DIRECTIONS ::
Restate word for word the lines of the entries below, starting with the line that holds "intros Hi. pose" and ending with the line that holds "assert (Hk : forall", and no others.

DATA PROVIDED ::
*** Begin section ***

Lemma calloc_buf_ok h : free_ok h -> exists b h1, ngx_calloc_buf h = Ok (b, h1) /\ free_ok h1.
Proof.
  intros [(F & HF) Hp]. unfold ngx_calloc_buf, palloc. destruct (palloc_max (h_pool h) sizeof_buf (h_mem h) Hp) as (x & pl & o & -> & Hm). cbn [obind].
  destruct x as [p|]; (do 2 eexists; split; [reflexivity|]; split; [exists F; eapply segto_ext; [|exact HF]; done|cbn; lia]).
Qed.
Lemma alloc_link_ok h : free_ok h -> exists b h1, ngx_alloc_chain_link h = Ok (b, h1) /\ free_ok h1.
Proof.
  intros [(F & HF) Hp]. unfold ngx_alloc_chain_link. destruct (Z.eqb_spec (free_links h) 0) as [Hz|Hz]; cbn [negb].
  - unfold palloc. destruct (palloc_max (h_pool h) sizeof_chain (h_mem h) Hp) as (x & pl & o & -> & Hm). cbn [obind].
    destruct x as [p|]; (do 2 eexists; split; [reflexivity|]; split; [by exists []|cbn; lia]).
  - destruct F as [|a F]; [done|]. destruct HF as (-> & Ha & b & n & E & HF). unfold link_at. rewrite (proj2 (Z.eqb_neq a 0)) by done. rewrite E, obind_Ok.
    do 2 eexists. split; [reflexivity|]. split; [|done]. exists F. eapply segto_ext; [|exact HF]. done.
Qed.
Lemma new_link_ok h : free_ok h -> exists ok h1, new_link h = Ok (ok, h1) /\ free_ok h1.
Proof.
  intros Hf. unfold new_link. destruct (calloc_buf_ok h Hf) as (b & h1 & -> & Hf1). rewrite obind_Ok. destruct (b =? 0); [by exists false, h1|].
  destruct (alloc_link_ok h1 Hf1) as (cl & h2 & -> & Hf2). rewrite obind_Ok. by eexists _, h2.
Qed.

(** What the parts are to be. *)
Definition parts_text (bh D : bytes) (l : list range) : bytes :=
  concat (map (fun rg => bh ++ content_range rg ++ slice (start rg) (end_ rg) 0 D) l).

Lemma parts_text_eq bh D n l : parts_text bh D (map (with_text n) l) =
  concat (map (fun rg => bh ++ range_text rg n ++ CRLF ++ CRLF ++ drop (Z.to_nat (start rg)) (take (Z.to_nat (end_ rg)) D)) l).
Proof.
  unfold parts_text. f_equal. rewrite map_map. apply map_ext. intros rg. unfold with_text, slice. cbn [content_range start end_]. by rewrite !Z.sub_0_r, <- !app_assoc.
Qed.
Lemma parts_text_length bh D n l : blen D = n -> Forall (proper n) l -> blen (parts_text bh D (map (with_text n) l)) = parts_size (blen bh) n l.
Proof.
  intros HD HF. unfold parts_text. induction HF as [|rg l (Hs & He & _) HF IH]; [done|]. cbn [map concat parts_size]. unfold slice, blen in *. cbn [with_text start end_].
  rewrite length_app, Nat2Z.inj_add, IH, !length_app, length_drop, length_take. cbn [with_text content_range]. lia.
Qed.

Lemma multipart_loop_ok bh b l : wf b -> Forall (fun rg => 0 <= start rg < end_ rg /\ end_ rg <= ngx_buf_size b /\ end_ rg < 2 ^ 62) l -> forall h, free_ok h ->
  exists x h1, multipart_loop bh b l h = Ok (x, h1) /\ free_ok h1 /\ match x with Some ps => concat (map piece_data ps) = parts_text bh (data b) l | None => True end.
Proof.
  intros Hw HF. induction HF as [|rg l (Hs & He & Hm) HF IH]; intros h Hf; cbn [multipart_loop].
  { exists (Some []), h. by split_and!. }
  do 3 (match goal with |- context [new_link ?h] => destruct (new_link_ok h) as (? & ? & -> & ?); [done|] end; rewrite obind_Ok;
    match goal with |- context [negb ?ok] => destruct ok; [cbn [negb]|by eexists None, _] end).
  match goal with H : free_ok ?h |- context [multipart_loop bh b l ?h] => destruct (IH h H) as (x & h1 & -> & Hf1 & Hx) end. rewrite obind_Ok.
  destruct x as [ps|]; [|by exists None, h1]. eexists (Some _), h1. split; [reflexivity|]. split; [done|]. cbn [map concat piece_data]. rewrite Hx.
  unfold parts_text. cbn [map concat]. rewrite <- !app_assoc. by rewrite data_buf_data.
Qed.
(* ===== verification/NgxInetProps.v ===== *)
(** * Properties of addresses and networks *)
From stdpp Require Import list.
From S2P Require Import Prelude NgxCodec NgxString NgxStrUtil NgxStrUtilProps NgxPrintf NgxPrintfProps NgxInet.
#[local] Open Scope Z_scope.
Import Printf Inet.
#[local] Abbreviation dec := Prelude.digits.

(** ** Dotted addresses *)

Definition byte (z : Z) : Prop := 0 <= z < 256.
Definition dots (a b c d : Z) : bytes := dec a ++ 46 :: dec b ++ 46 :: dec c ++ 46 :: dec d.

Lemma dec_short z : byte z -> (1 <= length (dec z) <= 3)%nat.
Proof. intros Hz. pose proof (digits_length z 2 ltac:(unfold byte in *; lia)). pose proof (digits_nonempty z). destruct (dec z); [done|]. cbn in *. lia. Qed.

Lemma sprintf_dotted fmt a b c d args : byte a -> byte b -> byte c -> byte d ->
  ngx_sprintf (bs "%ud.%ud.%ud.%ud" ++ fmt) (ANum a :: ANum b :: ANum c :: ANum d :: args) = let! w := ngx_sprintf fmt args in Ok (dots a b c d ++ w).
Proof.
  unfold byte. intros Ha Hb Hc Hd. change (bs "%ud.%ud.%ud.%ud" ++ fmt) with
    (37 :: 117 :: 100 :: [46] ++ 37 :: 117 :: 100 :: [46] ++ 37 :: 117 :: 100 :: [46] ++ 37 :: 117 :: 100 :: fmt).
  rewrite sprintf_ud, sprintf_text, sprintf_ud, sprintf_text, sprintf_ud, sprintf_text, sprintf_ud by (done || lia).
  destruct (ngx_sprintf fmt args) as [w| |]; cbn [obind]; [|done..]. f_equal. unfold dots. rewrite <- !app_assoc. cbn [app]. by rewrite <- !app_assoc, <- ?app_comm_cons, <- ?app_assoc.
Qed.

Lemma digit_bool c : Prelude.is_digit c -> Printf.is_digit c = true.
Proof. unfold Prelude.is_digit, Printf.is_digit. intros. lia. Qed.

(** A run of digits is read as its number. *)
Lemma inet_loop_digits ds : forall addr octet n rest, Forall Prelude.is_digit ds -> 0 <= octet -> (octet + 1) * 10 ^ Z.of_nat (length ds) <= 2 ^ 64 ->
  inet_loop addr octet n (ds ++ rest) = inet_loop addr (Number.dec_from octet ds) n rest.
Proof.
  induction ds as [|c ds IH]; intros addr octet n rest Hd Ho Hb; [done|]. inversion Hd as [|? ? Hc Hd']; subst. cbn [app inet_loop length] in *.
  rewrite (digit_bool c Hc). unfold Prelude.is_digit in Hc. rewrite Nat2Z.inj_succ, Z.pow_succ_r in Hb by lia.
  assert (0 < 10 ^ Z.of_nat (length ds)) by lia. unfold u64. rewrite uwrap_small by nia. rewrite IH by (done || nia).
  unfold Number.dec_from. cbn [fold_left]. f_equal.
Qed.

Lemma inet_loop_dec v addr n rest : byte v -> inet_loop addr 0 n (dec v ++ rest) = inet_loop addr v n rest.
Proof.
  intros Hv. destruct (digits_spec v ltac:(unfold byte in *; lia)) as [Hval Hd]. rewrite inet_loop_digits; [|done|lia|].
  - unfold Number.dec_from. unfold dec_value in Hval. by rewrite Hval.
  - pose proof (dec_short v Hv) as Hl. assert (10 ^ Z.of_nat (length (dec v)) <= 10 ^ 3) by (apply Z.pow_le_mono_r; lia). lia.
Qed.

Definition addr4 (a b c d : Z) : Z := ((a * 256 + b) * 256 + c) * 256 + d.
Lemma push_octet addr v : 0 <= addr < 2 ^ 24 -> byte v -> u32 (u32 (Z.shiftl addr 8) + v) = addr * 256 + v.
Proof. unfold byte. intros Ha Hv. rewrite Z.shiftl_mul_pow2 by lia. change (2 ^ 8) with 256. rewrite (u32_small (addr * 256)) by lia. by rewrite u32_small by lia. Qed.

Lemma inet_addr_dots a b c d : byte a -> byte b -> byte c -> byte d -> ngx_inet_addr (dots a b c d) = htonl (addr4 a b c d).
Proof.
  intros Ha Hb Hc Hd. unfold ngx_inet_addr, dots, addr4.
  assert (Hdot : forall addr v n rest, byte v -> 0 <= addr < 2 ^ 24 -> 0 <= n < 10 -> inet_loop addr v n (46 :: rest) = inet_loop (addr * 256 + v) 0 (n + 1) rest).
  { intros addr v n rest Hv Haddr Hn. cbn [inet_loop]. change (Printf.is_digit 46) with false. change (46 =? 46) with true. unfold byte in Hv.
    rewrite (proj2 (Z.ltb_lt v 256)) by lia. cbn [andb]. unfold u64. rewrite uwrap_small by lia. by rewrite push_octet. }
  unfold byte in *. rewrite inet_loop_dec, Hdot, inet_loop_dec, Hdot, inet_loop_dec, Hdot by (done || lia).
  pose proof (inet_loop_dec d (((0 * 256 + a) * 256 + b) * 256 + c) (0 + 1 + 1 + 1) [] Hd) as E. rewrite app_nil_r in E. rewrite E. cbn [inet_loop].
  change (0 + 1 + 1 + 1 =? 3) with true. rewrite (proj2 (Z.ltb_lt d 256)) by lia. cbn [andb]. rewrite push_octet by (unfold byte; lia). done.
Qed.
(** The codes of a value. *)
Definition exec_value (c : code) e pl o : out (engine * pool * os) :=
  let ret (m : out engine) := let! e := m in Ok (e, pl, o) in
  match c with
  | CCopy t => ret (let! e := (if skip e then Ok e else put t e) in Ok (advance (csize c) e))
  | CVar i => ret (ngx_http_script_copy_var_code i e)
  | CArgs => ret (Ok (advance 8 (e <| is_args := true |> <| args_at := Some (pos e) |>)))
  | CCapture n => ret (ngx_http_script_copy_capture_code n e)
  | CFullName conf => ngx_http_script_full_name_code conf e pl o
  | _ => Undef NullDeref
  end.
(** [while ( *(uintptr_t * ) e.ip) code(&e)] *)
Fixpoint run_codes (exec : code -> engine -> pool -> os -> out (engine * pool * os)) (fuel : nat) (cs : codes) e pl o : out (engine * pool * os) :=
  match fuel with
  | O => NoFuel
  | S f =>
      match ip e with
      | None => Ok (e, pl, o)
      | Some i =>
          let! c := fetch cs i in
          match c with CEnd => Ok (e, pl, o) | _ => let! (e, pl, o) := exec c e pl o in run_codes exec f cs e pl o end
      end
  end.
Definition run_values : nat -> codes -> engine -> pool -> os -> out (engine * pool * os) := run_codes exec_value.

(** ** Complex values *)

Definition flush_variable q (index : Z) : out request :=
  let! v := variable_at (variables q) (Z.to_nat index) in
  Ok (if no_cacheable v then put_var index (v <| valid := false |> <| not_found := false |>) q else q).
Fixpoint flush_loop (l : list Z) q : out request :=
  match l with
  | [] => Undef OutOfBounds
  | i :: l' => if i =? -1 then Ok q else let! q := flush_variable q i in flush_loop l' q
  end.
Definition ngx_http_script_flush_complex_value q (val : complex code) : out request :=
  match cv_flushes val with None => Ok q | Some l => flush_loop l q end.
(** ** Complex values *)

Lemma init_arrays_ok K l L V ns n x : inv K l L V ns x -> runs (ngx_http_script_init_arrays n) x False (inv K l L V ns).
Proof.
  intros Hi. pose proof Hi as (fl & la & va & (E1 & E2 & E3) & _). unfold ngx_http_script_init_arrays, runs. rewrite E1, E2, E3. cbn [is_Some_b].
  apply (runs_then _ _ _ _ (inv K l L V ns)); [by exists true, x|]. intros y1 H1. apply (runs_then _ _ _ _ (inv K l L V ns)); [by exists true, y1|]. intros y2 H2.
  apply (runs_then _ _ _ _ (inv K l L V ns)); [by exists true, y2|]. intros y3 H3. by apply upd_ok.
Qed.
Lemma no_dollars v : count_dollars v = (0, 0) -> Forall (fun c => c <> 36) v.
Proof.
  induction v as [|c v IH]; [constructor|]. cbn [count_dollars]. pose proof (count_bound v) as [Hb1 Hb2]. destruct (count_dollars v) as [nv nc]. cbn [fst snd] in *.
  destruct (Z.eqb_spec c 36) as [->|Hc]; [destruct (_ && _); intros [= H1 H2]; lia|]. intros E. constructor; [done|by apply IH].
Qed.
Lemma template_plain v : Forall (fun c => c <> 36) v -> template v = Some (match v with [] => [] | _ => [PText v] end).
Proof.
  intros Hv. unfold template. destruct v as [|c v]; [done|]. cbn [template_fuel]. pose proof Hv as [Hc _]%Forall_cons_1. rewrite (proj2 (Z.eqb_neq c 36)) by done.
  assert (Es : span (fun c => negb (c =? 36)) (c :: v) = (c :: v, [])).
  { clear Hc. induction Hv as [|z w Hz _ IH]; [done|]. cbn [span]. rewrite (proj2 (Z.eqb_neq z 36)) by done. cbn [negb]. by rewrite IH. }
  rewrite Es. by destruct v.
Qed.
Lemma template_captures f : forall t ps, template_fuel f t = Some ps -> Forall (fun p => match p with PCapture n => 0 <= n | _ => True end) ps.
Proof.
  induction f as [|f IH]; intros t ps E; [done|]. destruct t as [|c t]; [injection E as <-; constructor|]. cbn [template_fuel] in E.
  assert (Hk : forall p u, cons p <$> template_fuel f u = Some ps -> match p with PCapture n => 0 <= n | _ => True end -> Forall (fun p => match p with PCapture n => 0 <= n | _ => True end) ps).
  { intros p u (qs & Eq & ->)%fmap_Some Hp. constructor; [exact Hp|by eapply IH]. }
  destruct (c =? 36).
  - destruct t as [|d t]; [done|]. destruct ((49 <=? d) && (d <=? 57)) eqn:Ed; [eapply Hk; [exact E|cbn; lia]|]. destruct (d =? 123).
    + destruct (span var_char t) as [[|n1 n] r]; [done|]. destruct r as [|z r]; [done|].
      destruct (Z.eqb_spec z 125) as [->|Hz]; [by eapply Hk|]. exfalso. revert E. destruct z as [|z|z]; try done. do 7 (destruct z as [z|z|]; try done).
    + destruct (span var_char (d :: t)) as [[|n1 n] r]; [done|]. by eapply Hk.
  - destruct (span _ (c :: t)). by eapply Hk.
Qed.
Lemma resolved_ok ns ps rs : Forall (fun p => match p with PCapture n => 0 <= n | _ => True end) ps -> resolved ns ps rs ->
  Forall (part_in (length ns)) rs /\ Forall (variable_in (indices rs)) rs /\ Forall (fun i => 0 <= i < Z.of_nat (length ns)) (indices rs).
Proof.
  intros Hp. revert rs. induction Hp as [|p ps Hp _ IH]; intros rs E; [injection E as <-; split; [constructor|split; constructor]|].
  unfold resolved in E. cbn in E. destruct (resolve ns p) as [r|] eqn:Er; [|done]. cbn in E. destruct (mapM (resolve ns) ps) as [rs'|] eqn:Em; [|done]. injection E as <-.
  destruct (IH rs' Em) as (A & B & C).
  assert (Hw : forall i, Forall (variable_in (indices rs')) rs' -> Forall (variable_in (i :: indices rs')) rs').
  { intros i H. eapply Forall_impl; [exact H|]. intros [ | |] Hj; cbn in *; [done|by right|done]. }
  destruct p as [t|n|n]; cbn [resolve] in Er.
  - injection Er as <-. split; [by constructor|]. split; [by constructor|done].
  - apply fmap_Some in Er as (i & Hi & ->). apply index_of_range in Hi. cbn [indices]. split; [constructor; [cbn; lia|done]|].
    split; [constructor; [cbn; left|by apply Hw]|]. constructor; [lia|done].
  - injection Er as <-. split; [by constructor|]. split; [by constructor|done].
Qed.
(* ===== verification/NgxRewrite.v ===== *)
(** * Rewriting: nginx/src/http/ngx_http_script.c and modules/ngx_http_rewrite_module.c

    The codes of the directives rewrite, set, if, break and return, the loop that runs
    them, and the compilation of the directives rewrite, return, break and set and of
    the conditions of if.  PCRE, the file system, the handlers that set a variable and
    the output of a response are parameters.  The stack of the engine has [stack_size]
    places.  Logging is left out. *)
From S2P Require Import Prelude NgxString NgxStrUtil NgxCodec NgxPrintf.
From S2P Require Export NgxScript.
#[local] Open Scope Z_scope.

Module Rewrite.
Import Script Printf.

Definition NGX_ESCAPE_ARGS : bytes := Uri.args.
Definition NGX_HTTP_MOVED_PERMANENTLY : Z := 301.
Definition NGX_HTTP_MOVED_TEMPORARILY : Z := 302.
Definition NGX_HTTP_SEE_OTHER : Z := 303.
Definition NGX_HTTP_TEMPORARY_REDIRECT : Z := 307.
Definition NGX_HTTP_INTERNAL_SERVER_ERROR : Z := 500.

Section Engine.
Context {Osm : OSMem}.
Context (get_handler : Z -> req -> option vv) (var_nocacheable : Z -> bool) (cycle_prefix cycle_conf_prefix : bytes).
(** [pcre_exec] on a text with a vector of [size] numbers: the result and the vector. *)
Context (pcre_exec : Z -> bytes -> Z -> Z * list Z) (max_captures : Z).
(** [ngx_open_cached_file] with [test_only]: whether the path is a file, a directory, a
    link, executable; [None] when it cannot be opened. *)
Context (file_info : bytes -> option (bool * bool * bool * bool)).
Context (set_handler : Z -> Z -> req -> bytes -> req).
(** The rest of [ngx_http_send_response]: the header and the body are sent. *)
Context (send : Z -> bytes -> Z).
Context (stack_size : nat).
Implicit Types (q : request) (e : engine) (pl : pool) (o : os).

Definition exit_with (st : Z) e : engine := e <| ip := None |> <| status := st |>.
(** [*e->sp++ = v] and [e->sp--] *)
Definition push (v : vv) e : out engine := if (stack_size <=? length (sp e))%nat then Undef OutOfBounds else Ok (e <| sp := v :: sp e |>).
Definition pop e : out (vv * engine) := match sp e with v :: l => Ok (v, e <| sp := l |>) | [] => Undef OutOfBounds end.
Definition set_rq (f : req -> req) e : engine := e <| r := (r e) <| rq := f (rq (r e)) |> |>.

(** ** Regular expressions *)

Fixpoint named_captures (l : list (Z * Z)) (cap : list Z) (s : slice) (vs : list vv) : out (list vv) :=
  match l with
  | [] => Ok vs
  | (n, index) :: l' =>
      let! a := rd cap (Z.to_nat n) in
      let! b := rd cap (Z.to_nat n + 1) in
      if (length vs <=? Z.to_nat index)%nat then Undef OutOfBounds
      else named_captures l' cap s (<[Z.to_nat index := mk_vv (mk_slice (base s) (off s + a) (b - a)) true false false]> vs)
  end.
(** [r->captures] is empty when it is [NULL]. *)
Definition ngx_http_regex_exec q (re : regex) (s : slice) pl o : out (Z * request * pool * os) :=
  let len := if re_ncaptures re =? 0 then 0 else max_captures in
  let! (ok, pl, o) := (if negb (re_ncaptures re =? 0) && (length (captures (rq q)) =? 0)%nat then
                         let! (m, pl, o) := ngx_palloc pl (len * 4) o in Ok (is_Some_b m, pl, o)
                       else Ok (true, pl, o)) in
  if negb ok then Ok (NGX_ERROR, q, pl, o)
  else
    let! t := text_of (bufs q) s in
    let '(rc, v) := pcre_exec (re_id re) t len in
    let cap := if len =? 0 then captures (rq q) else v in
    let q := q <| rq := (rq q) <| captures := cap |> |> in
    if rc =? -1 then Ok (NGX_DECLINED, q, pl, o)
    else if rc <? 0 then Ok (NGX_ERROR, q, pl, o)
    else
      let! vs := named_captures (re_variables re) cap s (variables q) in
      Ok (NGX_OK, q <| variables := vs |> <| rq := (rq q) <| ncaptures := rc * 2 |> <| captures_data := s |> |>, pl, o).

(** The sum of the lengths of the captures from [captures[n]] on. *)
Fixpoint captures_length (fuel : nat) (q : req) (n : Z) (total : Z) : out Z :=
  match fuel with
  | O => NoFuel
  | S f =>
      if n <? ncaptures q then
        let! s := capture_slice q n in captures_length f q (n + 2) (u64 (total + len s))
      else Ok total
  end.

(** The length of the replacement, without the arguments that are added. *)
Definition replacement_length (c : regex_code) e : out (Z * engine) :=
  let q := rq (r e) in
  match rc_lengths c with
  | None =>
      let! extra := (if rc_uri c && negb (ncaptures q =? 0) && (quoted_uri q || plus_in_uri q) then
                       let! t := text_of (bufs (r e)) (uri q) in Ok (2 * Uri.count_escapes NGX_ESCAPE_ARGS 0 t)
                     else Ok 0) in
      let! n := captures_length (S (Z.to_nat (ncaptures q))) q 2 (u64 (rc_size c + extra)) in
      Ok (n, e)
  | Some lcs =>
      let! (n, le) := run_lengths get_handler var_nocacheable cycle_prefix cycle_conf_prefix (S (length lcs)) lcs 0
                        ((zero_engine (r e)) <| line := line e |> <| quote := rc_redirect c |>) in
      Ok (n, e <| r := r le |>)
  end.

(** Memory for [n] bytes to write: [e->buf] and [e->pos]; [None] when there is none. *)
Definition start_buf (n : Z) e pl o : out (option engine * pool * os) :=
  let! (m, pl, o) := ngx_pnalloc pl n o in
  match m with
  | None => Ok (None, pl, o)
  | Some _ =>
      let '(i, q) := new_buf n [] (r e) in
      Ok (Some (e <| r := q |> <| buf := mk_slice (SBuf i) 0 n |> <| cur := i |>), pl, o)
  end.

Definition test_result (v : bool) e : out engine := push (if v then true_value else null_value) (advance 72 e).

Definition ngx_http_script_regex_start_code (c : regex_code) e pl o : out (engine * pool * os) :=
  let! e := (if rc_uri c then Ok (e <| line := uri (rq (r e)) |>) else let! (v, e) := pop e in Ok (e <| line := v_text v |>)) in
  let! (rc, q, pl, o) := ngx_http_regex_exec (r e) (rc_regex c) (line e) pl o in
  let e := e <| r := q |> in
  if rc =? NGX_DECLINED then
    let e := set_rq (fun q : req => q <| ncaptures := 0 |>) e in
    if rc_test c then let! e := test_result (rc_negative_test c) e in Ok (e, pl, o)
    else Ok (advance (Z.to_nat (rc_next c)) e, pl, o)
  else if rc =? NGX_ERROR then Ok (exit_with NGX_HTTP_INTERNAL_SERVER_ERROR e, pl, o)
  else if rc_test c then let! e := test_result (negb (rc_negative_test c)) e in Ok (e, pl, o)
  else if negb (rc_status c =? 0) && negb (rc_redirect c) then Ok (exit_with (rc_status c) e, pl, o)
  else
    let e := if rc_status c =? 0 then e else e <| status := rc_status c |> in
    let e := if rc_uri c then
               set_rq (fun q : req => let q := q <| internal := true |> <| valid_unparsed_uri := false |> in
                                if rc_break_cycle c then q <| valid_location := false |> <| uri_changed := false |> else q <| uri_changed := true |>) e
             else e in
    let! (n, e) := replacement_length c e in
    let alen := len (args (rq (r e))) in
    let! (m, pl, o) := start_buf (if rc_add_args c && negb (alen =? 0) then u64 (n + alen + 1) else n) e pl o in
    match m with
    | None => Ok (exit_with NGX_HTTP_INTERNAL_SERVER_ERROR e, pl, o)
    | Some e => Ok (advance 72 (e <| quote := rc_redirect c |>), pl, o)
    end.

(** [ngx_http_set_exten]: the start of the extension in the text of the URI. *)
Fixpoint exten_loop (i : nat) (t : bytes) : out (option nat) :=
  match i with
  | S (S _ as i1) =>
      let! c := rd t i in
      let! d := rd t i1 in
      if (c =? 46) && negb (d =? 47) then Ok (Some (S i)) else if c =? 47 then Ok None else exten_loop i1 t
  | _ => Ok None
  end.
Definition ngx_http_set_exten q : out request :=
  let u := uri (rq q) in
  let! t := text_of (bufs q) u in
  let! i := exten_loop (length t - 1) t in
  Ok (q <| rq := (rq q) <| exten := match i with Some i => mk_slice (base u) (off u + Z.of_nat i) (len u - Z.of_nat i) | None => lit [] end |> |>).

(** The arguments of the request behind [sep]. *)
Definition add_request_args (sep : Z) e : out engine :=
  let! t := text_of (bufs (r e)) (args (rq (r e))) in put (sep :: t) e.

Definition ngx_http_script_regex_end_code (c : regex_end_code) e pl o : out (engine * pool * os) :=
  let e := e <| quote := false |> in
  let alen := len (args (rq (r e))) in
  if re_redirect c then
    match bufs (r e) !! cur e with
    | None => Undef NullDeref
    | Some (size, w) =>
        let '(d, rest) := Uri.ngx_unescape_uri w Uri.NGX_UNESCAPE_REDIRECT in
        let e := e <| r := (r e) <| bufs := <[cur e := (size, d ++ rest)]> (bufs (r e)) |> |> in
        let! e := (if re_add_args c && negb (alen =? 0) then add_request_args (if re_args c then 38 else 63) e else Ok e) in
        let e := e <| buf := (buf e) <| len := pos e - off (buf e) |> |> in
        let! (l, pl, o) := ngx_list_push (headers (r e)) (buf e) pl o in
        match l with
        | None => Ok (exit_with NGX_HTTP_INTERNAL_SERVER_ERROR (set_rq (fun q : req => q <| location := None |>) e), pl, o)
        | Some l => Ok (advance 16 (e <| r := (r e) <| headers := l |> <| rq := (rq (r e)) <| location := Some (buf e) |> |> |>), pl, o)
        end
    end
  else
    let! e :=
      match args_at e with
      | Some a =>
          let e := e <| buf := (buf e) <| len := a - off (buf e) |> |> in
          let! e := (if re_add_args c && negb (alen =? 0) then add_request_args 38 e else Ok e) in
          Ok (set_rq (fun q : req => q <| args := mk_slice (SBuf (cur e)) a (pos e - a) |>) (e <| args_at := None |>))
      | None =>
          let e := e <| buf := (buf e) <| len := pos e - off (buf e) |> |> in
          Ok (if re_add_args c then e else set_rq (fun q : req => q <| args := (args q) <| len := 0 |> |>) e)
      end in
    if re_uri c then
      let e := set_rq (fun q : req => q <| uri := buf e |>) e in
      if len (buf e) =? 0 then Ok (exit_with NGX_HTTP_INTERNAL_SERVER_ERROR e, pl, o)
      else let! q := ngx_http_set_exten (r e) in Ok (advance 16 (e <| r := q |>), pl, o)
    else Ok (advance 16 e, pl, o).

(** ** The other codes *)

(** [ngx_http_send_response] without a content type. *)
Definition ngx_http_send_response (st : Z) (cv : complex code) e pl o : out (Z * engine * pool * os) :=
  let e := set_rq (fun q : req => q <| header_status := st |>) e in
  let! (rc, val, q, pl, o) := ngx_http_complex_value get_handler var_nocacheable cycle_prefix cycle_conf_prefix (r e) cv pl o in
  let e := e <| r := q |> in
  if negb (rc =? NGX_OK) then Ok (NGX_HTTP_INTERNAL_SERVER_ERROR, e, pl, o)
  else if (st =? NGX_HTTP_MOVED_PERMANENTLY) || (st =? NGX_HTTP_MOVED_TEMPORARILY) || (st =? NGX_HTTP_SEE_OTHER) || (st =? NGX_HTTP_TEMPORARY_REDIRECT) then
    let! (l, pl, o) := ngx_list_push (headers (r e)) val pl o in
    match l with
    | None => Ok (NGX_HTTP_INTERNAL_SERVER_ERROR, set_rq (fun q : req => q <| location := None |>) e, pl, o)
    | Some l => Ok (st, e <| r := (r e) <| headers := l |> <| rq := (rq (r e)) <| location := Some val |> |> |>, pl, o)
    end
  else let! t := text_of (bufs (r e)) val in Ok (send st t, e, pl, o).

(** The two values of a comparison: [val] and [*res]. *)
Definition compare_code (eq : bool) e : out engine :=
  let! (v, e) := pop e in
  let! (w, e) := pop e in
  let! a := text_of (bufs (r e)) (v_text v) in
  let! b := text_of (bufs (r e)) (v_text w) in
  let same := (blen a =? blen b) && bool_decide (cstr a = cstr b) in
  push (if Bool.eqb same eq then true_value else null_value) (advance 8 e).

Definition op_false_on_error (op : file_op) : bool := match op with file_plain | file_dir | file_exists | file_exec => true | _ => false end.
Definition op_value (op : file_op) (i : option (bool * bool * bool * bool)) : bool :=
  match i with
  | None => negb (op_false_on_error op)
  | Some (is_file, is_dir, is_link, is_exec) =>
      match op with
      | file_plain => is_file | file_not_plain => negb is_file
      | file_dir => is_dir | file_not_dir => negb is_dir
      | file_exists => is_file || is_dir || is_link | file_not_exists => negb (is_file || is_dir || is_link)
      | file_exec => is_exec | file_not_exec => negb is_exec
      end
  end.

*** End section ***

FINAL ANSWER ::
  intros Hi. pose proof Hi as (fl & la & va & (E1 & E2 & E3) & _). unfold ngx_http_script_init_arrays, runs. rewrite E1, E2, E3. cbn [is_Some_b].
  apply (runs_then _ _ _ _ (inv K l L V ns)); [by exists true, x|]. intros y1 H1. apply (runs_then _ _ _ _ (inv K l L V ns)); [by exists true, y1|]. intros y2 H2.
  apply (runs_then _ _ _ _ (inv K l L V ns)); [by exists true, y2|]. intros y3 H3. by apply upd_ok.
Qed.
Lemma no_dollars v : count_dollars v = (0, 0) -> Forall (fun c => c <> 36) v.
Proof.
  induction v as [|c v IH]; [constructor|]. cbn [count_dollars]. pose proof (count_bound v) as [Hb1 Hb2]. destruct (count_dollars v) as [nv nc]. cbn [fst snd] in *.
  destruct (Z.eqb_spec c 36) as [->|Hc]; [destruct (_ && _); intros [= H1 H2]; lia|]. intros E. constructor; [done|by apply IH].
Qed.
Lemma template_plain v : Forall (fun c => c <> 36) v -> template v = Some (match v with [] => [] | _ => [PText v] end).
Proof.
  intros Hv. unfold template. destruct v as [|c v]; [done|]. cbn [template_fuel]. pose proof Hv as [Hc _]%Forall_cons_1. rewrite (proj2 (Z.eqb_neq c 36)) by done.
  assert (Es : span (fun c => negb (c =? 36)) (c :: v) = (c :: v, [])).
  { clear Hc. induction Hv as [|z w Hz _ IH]; [done|]. cbn [span]. rewrite (proj2 (Z.eqb_neq z 36)) by done. cbn [negb]. by rewrite IH. }
  rewrite Es. by destruct v.
Qed.
Lemma template_captures f : forall t ps, template_fuel f t = Some ps -> Forall (fun p => match p with PCapture n => 0 <= n | _ => True end) ps.
Proof.
  induction f as [|f IH]; intros t ps E; [done|]. destruct t as [|c t]; [injection E as <-; constructor|]. cbn [template_fuel] in E.
  assert (Hk : forall p u, cons p <$> template_fuel f u = Some ps -> match p with PCapture n => 0 <= n | _ => True end -> Forall (fun p => match p with PCapture n => 0 <= n | _ => True end) ps).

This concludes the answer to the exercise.